(** One pass of the child's [while (1)] on a mapping that nobody changes: the
    position of [share_zone] in it and what was printed. Reading the last byte
    of a block past the mapping is undefined. *)
Definition child_step (share_zone : data) (s : nat * data) : outcome (nat * data) :=
  last ← from_option_ub (share_zone !! (s.1 + 1023)%nat);
  if is_nul last then Ok s
  else Ok ((s.1 + block)%nat, s.2 ++ take block (drop s.1 share_zone)).

Fixpoint child (n : nat) (share_zone : data) (s : nat * data) : outcome (nat * data) :=
  match n with
  | O => Ok s
  | S n => s ← child_step share_zone s; child n share_zone s
  end.

(** The parent's [while (count < 2*4*1024) {}], whose body is commented out. *)
Fixpoint parent (fuel : nat) (count : nat) : option unit :=
  match fuel with
  | O => None
  | S fuel => if (count <? zone_size)%nat then parent fuel count else Some tt
  end.

(** The last byte of block [i]. *)
Definition full (share_zone : data) (i : nat) : Prop :=
  ∃ c, share_zone !! (i * block + 1023)%nat = Some c ∧ c ≠ NUL.

Lemma child_plus n m zone s : child (n + m) zone s = s ← child n zone s; child m zone s.
Proof.
  revert s. induction n as [| n IH]; intros s; [done |]. cbn [Nat.add child].
  destruct (child_step zone s) as [s1 | |]; [| done | done]. apply IH.
Qed.

Lemma child_full zone n :
  (∀ i, (i < n)%nat → full zone i) →
  child n zone (0%nat, []) = Ok ((n * block)%nat, take (n * block) zone).
Proof.
  induction n as [| n IH]; intros Hf; [done |]. rewrite <- Nat.add_1_r, child_plus.
  rewrite IH by (intros i Hi; apply Hf; lia). cbn [mbind outcome_bind child].
  destruct (Hf n) as (c & Hc & Hn); [lia |]. unfold child_step. cbn [fst snd].
  rewrite Hc. simpl. destruct (is_nul_spec c); [done |]. simpl.
  f_equal. f_equal; [unfold block; lia |]. by rewrite take_take_drop, Nat.mul_add_distr_r, Nat.mul_1_l.
Qed.

Lemma child_stuck zone n off out :
  zone !! (off + 1023)%nat = Some NUL → child n zone (off, out) = Ok (off, out).
Proof.
  intros Hz. induction n as [| n IH]; [done |]. cbn [child]. unfold child_step. cbn [fst].
  rewrite Hz. simpl. exact IH.
Qed.

Lemma parent_spins fuel count : (count < zone_size)%nat → parent fuel count = None.
Proof.
  intros Hc. induction fuel as [| fuel IH]; [done |]. cbn [parent].
  destruct (Nat.ltb_spec count zone_size); [done | lia].
Qed.
End SharedMap.

(** * [network/TCP/transfer_data.cpp]: a structure sent as it is in memory *)
Module Transfer.
(** [float] by its 32 bits. *)
Record Data := MkData { x : data; y : Z; z : Z }.
Definition the_data : Data := MkData (text "hell" ++ [NUL]) 12 0x40600000.
Definition sizeof_Data : nat := 16.

Definition byte_at (v : Z) (i : Z) : byte :=
  Ascii.ascii_of_N (Z.to_N (Z.land (Z.shiftr v (8 * i)) 255)).
Definition word_bytes (v : Z) : data := map (byte_at v) [0; 1; 2; 3].
Definition byte_value (c : byte) : Z := Z.of_N (Ascii.N_of_ascii c).
Fixpoint word_value (d : data) : Z :=
  match d with [] => 0 | c :: d => byte_value c + 256 * word_value d end.
(** [int]: two's complement on 32 bits. *)
Definition to_signed (v : Z) : Z := if v <? 2 ^ 31 then v else v - 2 ^ 32.
Definition is_int (v : Z) : Prop := - 2 ^ 31 <= v < 2 ^ 31.

(** The layout: [x] at 0, three bytes of padding, [y] at 8, [z] at 12. *)
Definition encode (padding : data) (d : Data) : data :=
  x d ++ padding ++ word_bytes (y d) ++ word_bytes (z d).
Definition decode (b : data) : Data :=
  MkData (take 5 b) (to_signed (word_value (take 4 (drop 8 b)))) (word_value (take 4 (drop 12 b))).

Definition well_formed (d : Data) : Prop :=
  length (x d) = 5%nat ∧ is_int (y d) ∧ 0 <= z d < 2 ^ 32.

(** [while (-1 == connect(...))]. *)
Fixpoint connect_loop (fuel : nat) (fd port : Z) : io unit :=
  match fuel with
  | O => OutOfFuel
  | S fuel => r ← sys (Connect fd port); if rv r =? -1 then connect_loop fuel fd port else Ret tt
  end.
(** A text sink: its filter and its formatter. *)
Record sink := Sink { consumes : attrs → bool; format : attrs → string }.

(** * What can be observed of the core *)
Record view := View {
  enabled : bool;
  global_filter : attrs → bool;
  sinks : list sink;
  files : list (list string);      (* the lines each sink has written *)
  thread : attrs;                  (* the attributes of the calling thread *)
  global : attrs;                  (* what the global attributes supply next *)
  counters : gset string;          (* the global attributes that are counters *)
  pushed : list attrs
}.

(** Source attributes hide those of the thread, which hide the global ones. *)
Definition collected (v : view) (a : attrs) : attrs := a ∪ thread v ∪ global v.

(** A record is opened when logging is on, the global filter passes and some
    sink takes it; without sinks the default sink takes everything. *)
Definition admitted (v : view) (r : attrs) : bool :=
  enabled v && global_filter v r &&
  match sinks v with [] => true | ss => existsb (λ s, consumes s r) ss end.

Definition tick (x : value) : value :=
  match x with VUnsigned n => VUnsigned ((n + 1) mod 2 ^ 32) | _ => x end.
Lemma trivial_filter_witness :
  base.filter (λ p, 3 <= p.1) six = drop 3 six ∧
  ∃ rs, pushed (obs (trivial_main (Reference.start : Reference.core))) = rs ∧
    Forall2 shows (base.filter (λ p, Trivial.warning <= p.1) six) rs.
Proof.
  split; [reflexivity |].
  destruct (trivial_filter Trivial.warning six (trivial_init (Reference.start : Reference.core)))
    as (rs & Hp & Hf).
  - split_and!; try done. repeat constructor; set_solver.
  - exists rs. split; [exact Hp | exact Hf].
Defined.
End Filters.

(** * [detailed/record.cpp]: four ways to read the level of a record *)
Module RecordReaders.
Section readers.
(** How the library prints one of its levels. *)
Context (show : Z → string).
Implicit Types (rec : record).

(** The visitor is called when the value is there and has the type. *)
Definition via_visitation rec : string :=
  match values rec !! "Severity" with Some (VTrivial l) => show l ++ nl | _ => "" end.

(** [value_ref]: a reference that may refer to nothing, which prints nothing. *)
Definition put_ref (level : option Z) : string := match level with Some l => show l | None => "" end.
Definition extract (x : option value) : option Z :=
  match x with Some (VTrivial l) => Some l | _ => None end.
Definition via_extract rec : string := put_ref (extract (values rec !! "Severity")) ++ nl.
Definition via_lookup rec : string :=
  match values rec !! "Severity" with
  | Some x => put_ref (extract (Some x)) ++ nl
  | None => ""
  end.
Definition via_subscript rec : string := put_ref (extract (values rec !! "Severity")) ++ nl.

Context {K : Type} `{LogCoreLaws K}.

Definition via_record (rec : record) (k : K) : string * K :=
  let k := log_at ∅ (VTrivial Trivial.warning) "日志级别: warning" k in
  (via_visitation rec ++ via_extract rec ++ via_lookup rec ++ via_subscript rec, k).

(** [main]: a record opened with no attributes; reading one that was not opened
    is undefined. *)
Definition main (k : K) : outcome (string * K) :=
  match open_record ∅ k with
  | (k, Some rec) => Ok (via_record rec k)
  | (k, None) => UB
  end.

(** When the four agree: they do on a level of the library's type; without the
    attribute the visitor and the lookup print nothing and the other two an empty
    line; on a value of another type only the visitor prints nothing. *)
Theorem record_readers rec :
  via_subscript rec = via_extract rec ∧
  match values rec !! "Severity" with
  | Some (VTrivial l) => via_visitation rec = show l ++ nl ∧ via_extract rec = show l ++ nl ∧
                         via_lookup rec = show l ++ nl
  | Some _ => via_visitation rec = "" ∧ via_extract rec = nl ∧ via_lookup rec = nl
  | None => via_visitation rec = "" ∧ via_extract rec = nl ∧ via_lookup rec = ""
  end.
Proof.
  unfold via_subscript, via_visitation, via_extract, via_lookup.
  split; [done |]. by destruct (values rec !! "Severity") as [[] |].
Qed.

(** The program: the record it opens has no level, so that of the four readers
    two print nothing and two an empty line. *)
Theorem record_main_prints (k : K) :
  admitted (obs k) (collected (obs k) ∅) = true →
  (thread (obs k) ∪ global (obs k)) !! "Severity" = None →
  ∃ k', main k = Ok (nl ++ nl, k').
Proof.
  intros Ha Hs. unfold main. destruct (open_opens ∅ k Ha) as (k' & t & g & -> & _).
  eexists. unfold via_record. f_equal. f_equal.
  assert (collected (obs k) ∅ !! "Severity" = None) as E by by rewrite collected_common.
  unfold via_visitation, via_extract, via_lookup, via_subscript. simpl. rewrite E. done.
Qed.
End readers.

Lemma record_main_prints_witness :
  ∃ k', main (λ l, pretty l) (Reference.start : Reference.core) = Ok (nl ++ nl, k').
Proof.
  pose proof (record_main_prints (λ l, pretty l) (Reference.start : Reference.core)) as Hm.
  exact (Hm eq_refl eq_refl).
Defined.
End RecordReaders.
(** C5. The conversation of the long-connection client with the echo server, end
    to end.  For any input without a NUL, however the two processes, their
    kernels and the network interleave, in whatever pieces each side reads what
    the other's kernel took, whatever parts of an answer the server's [write]s
    take, and whatever the server does for other connections: as long as the
    server has not closed the connection, what the client's terminal shows is the
    beginning of what the server read, a part of the input in its order.  If no
    [write] of the client was short it is a prefix of the input; and once the
    server has read and answered all it was sent, and the client has read all the
    answers, it is all of the input up to the line the client will read next. *)
Theorem long_conversation (fuel : nat) (listen_sock f sock : Z) (input : data)
    (st : mstate (conversation fuel listen_sock f sock input)) :
  f ≠ listen_sock → sock ≠ 1 → NUL ∉ input → reachable st →
  let server := ctrace st.1 in
  let client := ctrace st.2 in
  let shown := sent_to 1 client in
  (∀ r, (Close f, r) ∉ server) →
  shown `prefix_of` received_from f server ∧ shown `sublist_of` input ∧
  (accepted sock client = sent_to sock client →
   shown `prefix_of` input ∧
   ∀ ptrs s, pstate st.1 = inl ptrs → kepoll (pkern st.1) !! f ≠ Some writing →
     pstate st.2 = inl s →
     received_from f server = accepted sock client →
     received_from sock client = accepted f server →
     input = shown ++ unread s).
Proof.
  intros Hf Hsock Hn Hr server client shown Hopen.
  destruct (network_reachable _ _ _ _ _ _ st Hr) as (Hs & Hc & Hd).
  apply andb_true_iff in Hd as [Hd1 Hd2]. apply bool_decide_eq_true in Hd1, Hd2.
  fold server client in Hd1, Hd2.
  destruct (client_relays sock input Hsock Hn st.2 Hc) as [Hshown Hsent].
  change (ktrace (pkern st.2)) with client in Hshown, Hsent. fold shown in Hshown.
  assert (sent_to sock client `prefix_of` input) as Hpre.
  { destruct (pstate st.2) as [s |]; [by exists (unread s) | done]. }
  assert (received_from f server `sublist_of` input) as Hsub.
  { etrans; [by apply prefix_sublist |]. etrans; [apply accepted_sublist | by apply prefix_sublist]. }
  assert (NUL ∉ received_from f server) as Hnul.
  { intros Hin. apply Hn. by eapply elem_of_sublist. }
  pose proof (server_flows listen_sock f Hf fuel st.1 Hs (calm_trace _ _ Hnul Hopen)) as Hfl.
  assert (accepted f server `prefix_of` received_from f server) as Hans.
  { destruct (pstate st.1); [by eapply flowing_prefix | exact Hfl]. }
  assert (shown `prefix_of` received_from f server) as H1 by (rewrite Hshown; by etrans).
  split_and!; [done | by etrans; [apply prefix_sublist |] |].
  intros Hfull. split; [etrans; [exact H1 |]; etrans; [exact Hd1 |]; by rewrite Hfull |].
  intros ptrs s Hp Hquiet Hps Hr1 Hr2. rewrite Hps in Hsent. rewrite Hp in Hfl.
  destruct Hfl as [_ Hb]. unfold received, answered in Hb.
  change (ktrace (pkern st.1)) with server in Hb.
  assert (received_from f server = accepted f server) as Heq.
  { destruct (kepoll (pkern st.1) !! f) as [ev |]; [case_decide; [congruence | by destruct Hb] | done]. }
  by rewrite Hsent, Hshown, Hr2, <- Heq, Hr1, Hfull.
Qed.

(** ** A run: two lines; the first answer is written in two parts and read in two
    pieces, the second of them with the next answer. *)
Module Run.
Definition nl : byte := Ascii.ascii_of_nat 10.
Definition typed : data := text "hi" ++ nl :: text "yo" ++ [nl].
Definition pair : machine := conversation 9 3 4 5 typed.
Definition start : mstate pair :=
  (Process (inl ∅) (Kern {[3]} {[3 := EPOLLIN]} []),
   Process (inl (LongConnection.Client.Sending (zeros LongConnection.Client.MAXLEN) typed))
     (Kern {[0; 1; 2; 5]} ∅ [])).
Definition schedule : list (mlabel pair) :=
  [inl [ready [(3, EPOLLIN)]; ok 4; ok 0; ok 0; ok 0; ok 0; ok 0; ok 0];
   inr [ok 3];
   inl [ready [(4, reading)]; got (text "h"); got (text "i" ++ [nl]); err EAGAIN; ok 0; ok 0];
   inl [ready [(4, writing)]; ok 0; ok 1; err EAGAIN; ok 2; ok 0];
   inr [got (text "h"); ok 1; ok 0];
   inr [ok 3];
   inl [ready [(4, reading)]; got (text "yo" ++ [nl]); err EAGAIN; ok 0; ok 0];
   inl [ready [(4, writing)]; ok 0; ok 3; ok 0];
   inr [got (text "i" ++ nl :: text "yo" ++ [nl]); ok 5; ok 0]].

(** What is evaluated of the end of the run. *)
Definition at_end (st : mstate pair) : bool :=
  bool_decide (accepted 5 (ctrace st.2) = sent_to 5 (ctrace st.2)) &&
  bool_decide (received_from 4 (ctrace st.1) = accepted 5 (ctrace st.2)) &&
  bool_decide (received_from 5 (ctrace st.2) = accepted 4 (ctrace st.1)) &&
  bool_decide (kepoll (pkern st.1) !! 4 ≠ Some writing) &&
  forallb (λ x, match x.1 with Close _ => false | _ => true end) (ctrace st.1) &&
  match pstate st.1, pstate st.2 with inl _, inl s => bool_decide (unread s = []) | _, _ => false end.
————
## What you need to do:
Beginning at the line above with "Definition the_data : Data" and finishing at the line with "Definition word_bytes (v", return each line exactly and return nothing else.

## Answer for this exercise:
Definition the_data : Data := MkData (text "hell" ++ [NUL]) 12 0x40600000.
Definition sizeof_Data : nat := 16.

Definition byte_at (v : Z) (i : Z) : byte :=
  Ascii.ascii_of_N (Z.to_N (Z.land (Z.shiftr v (8 * i)) 255)).
Definition word_bytes (v : Z) : data := map (byte_at v) [0; 1; 2; 3].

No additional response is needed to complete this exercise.